Ледяная река - страница 13
Еще мгновение я стою у двери и наблюдаю за Эфраимом, за его походкой, как у неуклюжего жеребенка, а потом захожу в дом посмотреть, как дела у Сэма Дэвина.
– Как наш пациент? – спрашиваю я дочерей сразу, как только оказываюсь внутри.
Меня окутывают теплый воздух и запах свежеиспеченного хлеба, прогоняя холодок внутри, который я ощущала с тех самых пор, как ушла из дома посреди ночи.
– Откуда ты про него знаешь? – Долли поднимает голову; ее глаза, такие же ярко-голубые, как у ее отца, горят любопытством.
– Новости разлетаются быстро.
Ханне и Долли двадцать и семнадцать – уже женщины, не девочки, с женской фигурой и формами. К ним стремительно приближается собственная жизнь за пределами этого дома. Скоро они перерастут меня, им станет мало быть только дочерями и сестрами. Скоро случится неизбежное, и они захотят стать женами и матерями.
– Ну так как он?
– Проснулся… – говорит Долли.
– …И есть хочет, – добавляет Ханна.
– И домой. Но мы заставили его остаться.
Сэм Дэвин здоровенный парень, который вряд ли слушается приказов, особенно если они исходят от девушек вдвое меньше его. Я удивленно приподнимаю бровь.

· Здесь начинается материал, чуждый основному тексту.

(** A signed decimal literal that takes up the whole text, or NaN. *)
Definition decimalLiteral (t : string) : number :=
  let '(neg, body) :=
    match t with
    | String "-" r => (true, r)
    | String "+" r => (false, r)
    | _ => (false, t)
    end in
  if String.eqb body "Infinity" then S754_infinity neg
  else
    let '(ip, r1) := spanDigits body in
    let '(fp, r2) :=
      match r1 with
      | String "." r => spanDigits r
      | _ => (EmptyString, r1)
      end in
    match ip, fp with
    | EmptyString, EmptyString => NaN
    | _, _ =>
        match r2 with
        | EmptyString =>
            ofDecimal neg (digitsValue (ip ++ fp))
                      (- Z.of_nat (String.length fp))
        | String e r3 =>
            if (Ascii.eqb e "e" || Ascii.eqb e "E")%bool then
              let '(eneg, r4) :=
                match r3 with
                | String "-" r => (true, r)
                | String "+" r => (false, r)
                | _ => (false, r3)
                end in
              match spanDigits r4 with
              | (String d ds, EmptyString) =>
                  let x := Z.of_N (digitsValue (String d ds)) in
                  ofDecimal neg (digitsValue (ip ++ fp))
                            ((if eneg then - x else x)
                             - Z.of_nat (String.length fp))
              | _ => NaN
              end
            else NaN
        end
    end.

Ханна стоит у очага, пропуская через большой и указательный пальцы льняное волокно, идущее к веретену у ее ног. Тяжелое веретено скручивает волокно в льняную нить, а когда эта нить становится достаточно длинной, Ханна наматывает ее на бобину у основания веретена. На каминной полке стоят уже восемь аккуратных катушек – Ханна явно пряла все утро. На губах у нее играет улыбка. У Ханны глаза мои, в отличие от ее младшей сестры, – карие и шальные, как пыльная буря. Неудивительно, что она очаровала Мозеса Полларда.
– Я спрятала его штаны, – объясняет она.
Девочки усвоили мой тон и интонации; кроме того, они научились не только договаривать друг за другом фразы, но и, судя по всему, додумывать мысли. И теперь они по очереди рассказывают мне, что произошло, а я перевожу взгляд с одной на другую, стараясь не потерять нить разговора.

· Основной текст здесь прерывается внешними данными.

(** ** Sequences of stores *)

(** The stores of the list in order; [None] when one leaves the buffer. *)
Fixpoint store_all (ws : list (nat * bytes)) (f : bytes) : option bytes :=
  match ws with
  | [] => Some f
  | (off, d) :: ws => f ← write_at off d f; store_all ws f
  end.

(** Chunks one behind the other from offset [o] on. *)
Fixpoint at_offsets (o : nat) (ds : list bytes) : list (nat * bytes) :=
  match ds with
  | [] => []
  | d :: ds => (o, d) :: at_offsets (o + length d) ds
  end.

Lemma store_chunks ds pre rest :
  (length (concat ds) <= length rest)%nat ->
  store_all (at_offsets (length pre) ds) (pre ++ rest)
  = Some (pre ++ concat ds ++ drop (length (concat ds)) rest).
Proof.
  revert pre rest. induction ds as [|d ds IH]; intros pre rest Hl; [done|].
  cbn [at_offsets store_all concat] in *. rewrite length_app in Hl.
  unfold write_at. rewrite length_app.
  destruct (Nat.leb_spec (length pre + length d) (length pre + length rest)); [|lia].
  cbn [mbind option_bind].
  assert (Hb : blit (length pre) d (pre ++ rest) = (pre ++ d) ++ drop (length d) rest).
  { unfold blit. rewrite take_app_length, <- app_assoc. do 2 f_equal.
    rewrite drop_app_ge by lia. f_equal. lia. }
  rewrite Hb, <- length_app, IH by (rewrite length_drop; lia).
  rewrite <- !app_assoc, drop_drop, length_app. done.
Qed.

(** ** Comparing *)

(** [memcmp(a, b, n) == 0] *)
Fixpoint memcmp_eq (n : nat) (a b : bytes) : option bool :=
  match n, a, b with
  | O, _, _ => Some true
  | S n, x :: a, y :: b => if x =? y then memcmp_eq n a b else Some false
  | S _, _, _ => None
  end.

Lemma memcmp_eq_spec n m :
  memcmp_eq (length n) n m
  = if decide (n `prefix_of` m) then Some true
    else if decide (m `prefix_of` n) then None else Some false.
Proof.
  revert m. induction n as [|x n IH]; intros m; cbn.
  { rewrite decide_True; [done|apply prefix_nil]. }
  destruct m as [|y m].
  { rewrite decide_False, decide_True; [done|apply prefix_nil|by intros ?%prefix_nil_not]. }
  destruct (Z.eqb_spec x y) as [->|Hne].
  - rewrite IH. repeat case_decide; try done; exfalso; eauto using prefix_cons, prefix_cons_inv_2.
  - rewrite !decide_False; [done|by intros ?%prefix_cons_inv_1..].
Qed.

Lemma memcmp_same n (a b : bytes) :
  length a = n -> length b = n -> memcmp_eq n a b = Some (bool_decide (a = b)).
Proof.
  intros <- Hb. rewrite memcmp_eq_spec. destruct (decide (a = b)) as [->|Hne].
  - by rewrite decide_True, bool_decide_eq_true_2.
  - assert (forall x y : bytes, x `prefix_of` y -> length x = length y -> x = y) as Hp.
    { intros x y [k ->] Hl. rewrite length_app in Hl. destruct k; [by rewrite app_nil_r|cbn in Hl; lia]. }
    rewrite !decide_False, bool_decide_eq_false_2; eauto; intros Hq; apply Hp in Hq; auto.
Qed.

(** A field behind a prefix. *)
Lemma read_behind l1 l2 d off n :
  length l1 = off -> length d = n -> read_at off n (l1 ++ d ++ l2) = Some d.
Proof. intros <- <-. by apply read_at_app. Qed.

Lemma read_at_all l : read_at 0 (length l) l = Some l.
Proof. rewrite <- (app_nil_r l) at 2. by apply read_at_head. Qed.

(** [strncmp(a, b, n) == 0] *)
Fixpoint strncmp_eq (n : nat) (a b : bytes) : option bool :=
  match n, a, b with
  | O, _, _ => Some true
  | S n, x :: a, y :: b =>
      if x =? y then if x =? 0 then Some true else strncmp_eq n a b else Some false
  | S _, _, _ => None
  end.

(** A string without a terminator against another one, which does not end first. *)
Lemma strncmp_prefix a r b :
  0 ∉ a -> (b `prefix_of` a -> b = a) ->
  strncmp_eq (length a) (a ++ r) b = Some (bool_decide (a `prefix_of` b)).
Proof.
  revert b. induction a as [|x a IH]; intros b Hx Hb.
  { cbn. rewrite bool_decide_eq_true_2; [done|apply prefix_nil]. }
  rewrite not_elem_of_cons in Hx. destruct Hx as [Hx0 Hx]. destruct b as [|y b].
  { discriminate (Hb (prefix_nil _)). }
  cbn [length strncmp_eq app]. destruct (Z.eqb_spec x y) as [<-|Hne].
  - destruct (Z.eqb_spec x 0) as [->|_]; [done|]. rewrite IH.
    + f_equal. apply bool_decide_ext. split; [apply prefix_cons|apply prefix_cons_inv_2].
    + done.
    + intros Hp. by injection (Hb (prefix_cons _ _ _ Hp)).
  - rewrite bool_decide_eq_false_2; [done|]. intros H. by apply Hne, (prefix_cons_inv_1 _ _ _ _ H).
Qed.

Долли стоит у кухонного стола и разделывает мясо к ужину. Темные кудрявые волосы убраны, руки ловко снуют туда-сюда.
– Он был просто в ярости.
– Не хотел пускать нас в комнату.
– Но потом уснул.
У Ханны тоже мои кудри, но светлые. Они убраны в косу, лежащую у нее на плече.
– Два часа уже спит.
– Совсем без сил был. – Долли перевязывает кусок мяса бечевкой.
– Слишком распереживался.
Я смеюсь, скидывая плащ и перчатки, потом спрашиваю, понизив голос:
– А куда вы дели его одежду?
Ханна кивает в сторону моей рабочей комнаты и беззвучно проговаривает: «Кипарисовый сундук».
Девочки с рождения окружены мужчинами. Отец. Братья. Бессчетные пациенты. Я никогда специально не учила их справляться с упрямой половиной человечества так, как учила зашивать раны, прясть лен и готовить на толпу людей; я рада, что они уже вполне овладели тонким искусством управления неподатливыми пациентами.
– Когда Джонатан его привез?
Девочки снова переглядываются, высчитывают время.
– Где-то в три… – начинает Ханна.
– Может, через час после того, как ты уехала к Бетси Кларк, – перебивает ее Долли.
– Мы еще спали.
Как повитуха и лекарка, я часто просыпаюсь посреди ночи от стука в дверь, от чьего-то отчаянного зова. От мольбы о помощи. Я научилась просыпаться мгновенно, да и моя семья давно смирилась с тем, что их сон нарушают ради бед наших соседей. Но сегодня утром, наверное, пробуждение было особенно тяжелым – вчера вечером девочки со старшими братьями допоздна были на осеннем балу. Бал для нашей молодежи устраивают раз в сезон, и это очень важная часть их жизни. Девочки только-только вернулись, когда за мной приехал Джон Коуэн. Но держатся они хорошо. Мои дочери больше привыкли к крови, травмам и кавардаку, чем многие врачи вдвое их старше.